Esta vez toca recordar el festejo que se celebró hace 72 años en el coso de Sutullena de Lorca. La plaza lorquina acogió el domingo 14 de noviembre de 1948 un enorme acontecimiento taurino caritativo cuya recaudación estuvo destinada al Hospital de Beneficencia de San Juan de Dios, que por aquel entonces estaba situado en el ex convento de San Francisco (actual sede del Museo Azul de la Semana Santa de Lorca)  y que estuvo atendido desde 1859 hasta su desaparición en 1974 por las Hermanas de la Caridad de San Vicente de Paúl.

En la soleada tarde dominical hicieron en el paseíllo en el coso de las alamedas lorquinas  los matadores de toros Ignacio Rafael García Escudero “Rafael Albaicín”, Pepín Martín Vázquez, Jaime Marco “El Choni”, Rafael Llorente y Manolo Navarro, y el caballero rejoneador Carlos Pérez-Seoane y Cullen, más conocido como El Duque de Pinohermoso, para enfrentarse a reses de Antonio Sánchez procedentes de Añover de Tajo (Toledo).

El Duque de Pinohermoso abrió el festejo causando sensación entre los espectadores que casi llenaron la plaza de Sutullena. Don Carlos ofreció una lidia clásica, clavando arriba los rehiletes y mostrando una doma magnifica de sus caballos. La faena fue redonda de principio a fin y el agradecido público lorquino lo premió con las dos orejas y el rabo del burel toledano.

El Duque de Pinohermoso antes de trenzar el paseíllo en Lorca

El gitano Rafael Albaicín dio un recital con el capote en el primer toro de lidia ordinaria del festejo. Este torero moreno y rizado, ahijado del pintor Ignacio Zuluaga, y modelo de algunas de sus obras taurinas, era fiel a su raza y estaba impregnado de arte, con todo lo que conlleva ser catalogado así. Era de todo o de nada, de camisa rota, o de bronca gorda. En Lorca los aficionados de partieron la camisa al verlo torear. Paseó las dos orejas.

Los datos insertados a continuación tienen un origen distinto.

(** * cloud-carbon-footprint: the carbon comparison card and the API router

    A shallow embedding of the two fragments of
    [client/src/dashboard/CarbonComparisonCard.tsx]:

    - the [CarbonComparisonCard] component, whose numbers are IEEE 754
      binary64 values (JavaScript's [number]), modelled with Rocq's primitive
      floats, so that [*] below is the very multiplication the script runs;
    - the express router ([FootprintApiMiddleware], [EmissionsApiMiddleware],
      [RecommendationsApiMiddleware], [createRouter]), modelled in a small
      state-and-exception monad over the request's observable effects. *)

From Stdlib Require Import PrimFloat.
From stdpp Require Import gmap strings list fin_maps.

Set Warnings "-inexact-float,-register-all".

(** ** The comparison card *)

Module Card.

Local Open Scope float_scope.

(** [type Selection = 'miles' | 'gas' | 'trees'] *)
Inductive Selection := miles | gas | trees.

(** The icons of [@material-ui/icons] the card renders, each with its
    [data-testid]. *)
Inductive Icon := LocalGasStation | DriveEta | Eco.

Definition testid (i : Icon) : string :=
  match i with
  | LocalGasStation => "gasIcon"
  | DriveEta => "milesIcon"
  | Eco => "treesIcon"
  end.

(** [type ComparisionItem] *)
Record ComparisionItem := {
  icon : Icon;
  total : float;
  textOne : string;
  textTwo : string;
}.

(** [type Comparision]: the three entries the card builds; [lookup] is
    [comparisons[selection]]. *)
Record Comparision := {
  c_gas : ComparisionItem;
  c_miles : ComparisionItem;
  c_trees : ComparisionItem;
}.

Definition lookup (c : Comparision) (s : Selection) : ComparisionItem :=
  match s with
  | gas => c_gas c
  | miles => c_miles c
  | trees => c_trees c
  end.

(** [updateButtonColor] *)
Inductive Color := primary | default.

Definition Selection_eqb (a b : Selection) : bool :=
  match a, b with
  | miles, miles | gas, gas | trees, trees => true
  | _, _ => false
  end.

Definition updateButtonColor (selection buttonSelection : Selection) : Color :=
  if Selection_eqb buttonSelection selection then primary else default.

(** What one render of the card computes: the sum, the three products, the
    table of comparisons and the entry shown for the current selection. *)
Record Rendered := {
  kgSum : float;
  milesSum : float;
  gasSum : float;
  treesSum : float;
  comparisons : Comparision;
  shown : ComparisionItem;
  buttons : Color * Color * Color;
}.

Section WithSum.

(** [EstimationResult] comes from [../types] and [sumCO2] from
    [./transformData]; the component only applies the one to a list of
    the other. *)
Context {EstimationResult : Type}.
Variable sumCO2 : list EstimationResult -> float.

Definition render (selection : Selection) (data : list EstimationResult)
  : Rendered :=
  let kgSum := sumCO2 data in
  let milesSum := kgSum * 2.48138958 in
  let gasSum := kgSum * 0.1125239 in
  let treesSum := kgSum * 0.0165352 in
  let comparisons :=
    {| c_gas := {| icon := LocalGasStation;
                   total := gasSum;
                   textOne := "CO2 emissions from";
                   textTwo := "gallons of gasoline consumed" |};
       c_miles := {| icon := DriveEta;
                     total := milesSum;
                     textOne := "greenhouse gas emissions from";
                     textTwo := "miles driven by an average passenger vehicle" |};
       c_trees := {| icon := Eco;
                     total := treesSum;
                     textOne := "carbon sequestered by";
                     textTwo := "tree seedlings grown for 10 years" |} |} in
  {| kgSum := kgSum;
     milesSum := milesSum;
     gasSum := gasSum;
     treesSum := treesSum;
     comparisons := comparisons;
     shown := lookup comparisons selection;
     buttons := (updateButtonColor selection miles,
                 updateButtonColor selection gas,
                 updateButtonColor selection trees) |}.

(** [useState('miles')]: the first render. *)
Definition CarbonComparisonCard (data : list EstimationResult) : Rendered :=
  render miles data.

End WithSum.

(** Modelled from the spec: [EstimationResult] and [sumCO2], which live in
    [../types] and [./transformData]. The spec calls the former an opaque
    record from which a numeric CO2-equivalent value is extracted, and
    [kgSum] "the external sum of per-result CO2 values". *)
Record EstimationResult := { co2e : float }.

Rafael Albaicín da una media verónica sensacional

En tercer lugar Pepín Martín Vázquez dejó su inconfundible sello de torero sevillano. Consagrado ya como una gran figura del toreo José Martín-Vázquez Bazán dibujó muletazos de gran temple intercalados con desplantes de infinita torería que volvieron locos a los aficionados más exigentes de la época. Mató con acierto y fue premiado con dos justas orejas.

Desplante de Pepín Martín Vázquez

Jaime Marco “El Choni” se topó con el pero novillo del festival. Pese a ello, el valenciano ofreció su toreo vertical fruto de su pasión por “Manolete”. “El Choni” unía el arte con el valor y por eso conquistaba pronto a los públicos, algo que le llevó a triunfar rotundamente en los cosos españoles y mexicanos. En Lorca no hubo excepción y también paseó las dos orejas en una vuelta triunfal al ruedo.

“El Choni” entra a matar

Rafael Llorente igualó en trofeos a sus compañeros al realizar todo una faenón al mejor novillo del festival. Llorente era un torero de moda. En 1946 había triunfado de manera rotunda en Madrid cortando cuatro orejas en una misma tarde y los aficionados lo esperaban con interés en las plazas. En Lorca bordó el toreo al natural, pero su carrera ya estaba en declive. Y es que un año antes sufrió una dramática cornada en Barcelona que truncó sus sueños de convertirse en toda una figura del toreo. Pese a que intentó volver a la senda del triunfo, no logró cosechar sus éxitos de antes del percance y poco a poco su nombre fue desapareciendo de los carteles.

Natural de Rafael Llorente

Cerró el festejo el albaceteño Manolo Navarro que se unió al triunfo de sus compañeros y también obtuvo los dos apéndices de su oponente tras una labor de garra y pundonor. Hasta hace unos meses Manolo Navarro era el decano de los matadores de toros de Albacete, pero el 2 de Abril, se le cruzó el toro del coronavirus que no logró lidiar y se marchó al cielo con 95 años de edad.

Manolo Navarro ejecutando la suerte suprema

En la plaza de toros de Lorca siguen las obras para que más pronto que tarde la “maestranza murciana” como la calificaban toreros de antaño como el recordado Juan Posada, acoja acontecimientos como el que les acabamos de relatar.